Night Tripper takes shape as a trail in the woods, concert performance, ritual and social event. It begins in the twilight hour and takes the audience into the night. The piece features seven performers, curious instruments, numerous installation artworks, a local choir from Federal Grammar School 18, and a lot of potent spirits.
 Fiksdal, Langgård and Becker all trained at the Oslo National Academy of the Arts, and have collaborated on several projects ranging from visual art, to concerts and performances. Their previous piece The Orchard Ballads, has been performed in various versions in Norway, Sweden and New York, and was acclaimed as “a surprising and all-consuming experience. The performance rocks the premises for what dance and theatre can be.” (Aftenposten, NO).

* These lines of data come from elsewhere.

Ltac steps_unfold :=
  cbn [exec do_action act load_Conn mbind mret fmap prog_mbind prog_ret prog_fmap prog_bind
       fst snd prod_map id as_outcome];
  cbn [lc world trace is_nil not_nil failed negb andb orb
       Conn Host Port UseSSL BindDN BindPassword GroupFilter UserFilter Base
       Attributes ServerName set_Conn set_lc ldap.SearchResult.Entries length].

(** Run a program and the block of the sequential model beside it. *)
Ltac steps_exec :=
  repeat (steps_unfold; go_unfold; try go_rewrite; repeat go_decide);
  rewrite <-?app_assoc; cbn [app].

Section exec.
Context `{Formatter} `{ldap.Backend W}.
Implicit Types (s : state W) (cfg : LDAPClient).

Lemma exec_bind {A B} (p : prog A) (f : A → prog B) s :
  exec (p ≫= f) s =
    match exec p s with
    | (Some r, s1) => exec (f r) s1
    | (None, s1) => (None, s1)
    end.
Proof. revert s. induction p as [r| |a k IH]; intros s; [done..|]. apply IH. Qed.

Lemma exec_fmap {A B} (f : A → B) (p : prog A) s :
  exec (f <$> p) s = prod_map (fmap f) id (exec p s).
Proof.
  change (f <$> p) with (p ≫= λ x, Ret (f x)). rewrite exec_bind.
  by destruct (exec p s) as [[r|] s1].
Qed.

Lemma same_config_inv cfg this : same_config cfg this → cfg = set_Conn (Conn cfg) this.
Proof.
  destruct cfg, this. unfold same_config, set_Conn. simpl.
  by intros [= -> -> -> -> -> -> -> -> -> ->].
Qed.

Lemma set_Conn_id this : set_Conn (Conn this) this = this.
Proof. by destruct this. Qed.

(** The requests and the test of the bind credentials read the
    configuration only. *)
Lemma userSearchRequest_set_Conn c this u :
  userSearchRequest (set_Conn c this) u = userSearchRequest this u.
Proof. done. Qed.

Lemma authSearchRequest_set_Conn c this u :
  authSearchRequest (set_Conn c this) u = authSearchRequest this u.
Proof. done. Qed.

Lemma groupSearchRequest_set_Conn c this u :
  groupSearchRequest (set_Conn c this) u = groupSearchRequest this u.
Proof. done. Qed.

Lemma has_bind_credentials_set_Conn c this :
  has_bind_credentials (set_Conn c this) = has_bind_credentials this.
Proof. done. Qed.

Lemma run_call {R R'} (f : Go (state W) R' Empty_set) (g : R' → Go (state W) R Empty_set) s :
  run (bind (call f) g) s =
    match run f s with
    | (Some r, s1) => run (g r) s1
    | (None, s1) => (None, s1)
    end.
Proof. unfold run, call, bind. by destruct (f s) as [[[]|r|] s1]. Qed.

Concept, choreography and performance Ingri Midgard Fiksdal Concept, composition and performance Ingvild Langgård Concept, scenography and performance Signe Becker Music and performance Jørn Tore Egseth, Pernille Holden, Ane Marthe Sørlien Holen and Gunhild Mathea Olaussen

Night Tripper is supported by The Norwegian Arts Council, by the Foundation for lyd og bilde and the Foundation for utovende kunstnere.

 

10pm
Loose Lips Sink Ships (Vienna)
Concert

Loose Lips Sink Ships is a collective of Viennese singer-songwriter friends founded by cellist and singer Meaghan Burke (Cheating on New York), songwriter Werner Kitzmüller (who just recently sent his critically acclaimed album “Evasion” out into the world), Simon Usaty (Protestant Work Ethic), and multimedia instrumentalist David Schweighart (Tupolev). They were quickly joined by the wonderfully weird violinist Matthias Frey (Sweet Sweet Moon) and artist Mimu Merz. They mostly play unplugged, which makes them all the more unreserved. The mixture between honest kitsch, straightforward irony, and acoustic instrumentation is reminiscent of some sort of modified Wienerlied (Viennese-based folk music). Loose Lips Sink Ships tenderly calls its music Viennese Hyper Ballad or Biedermeier Punk.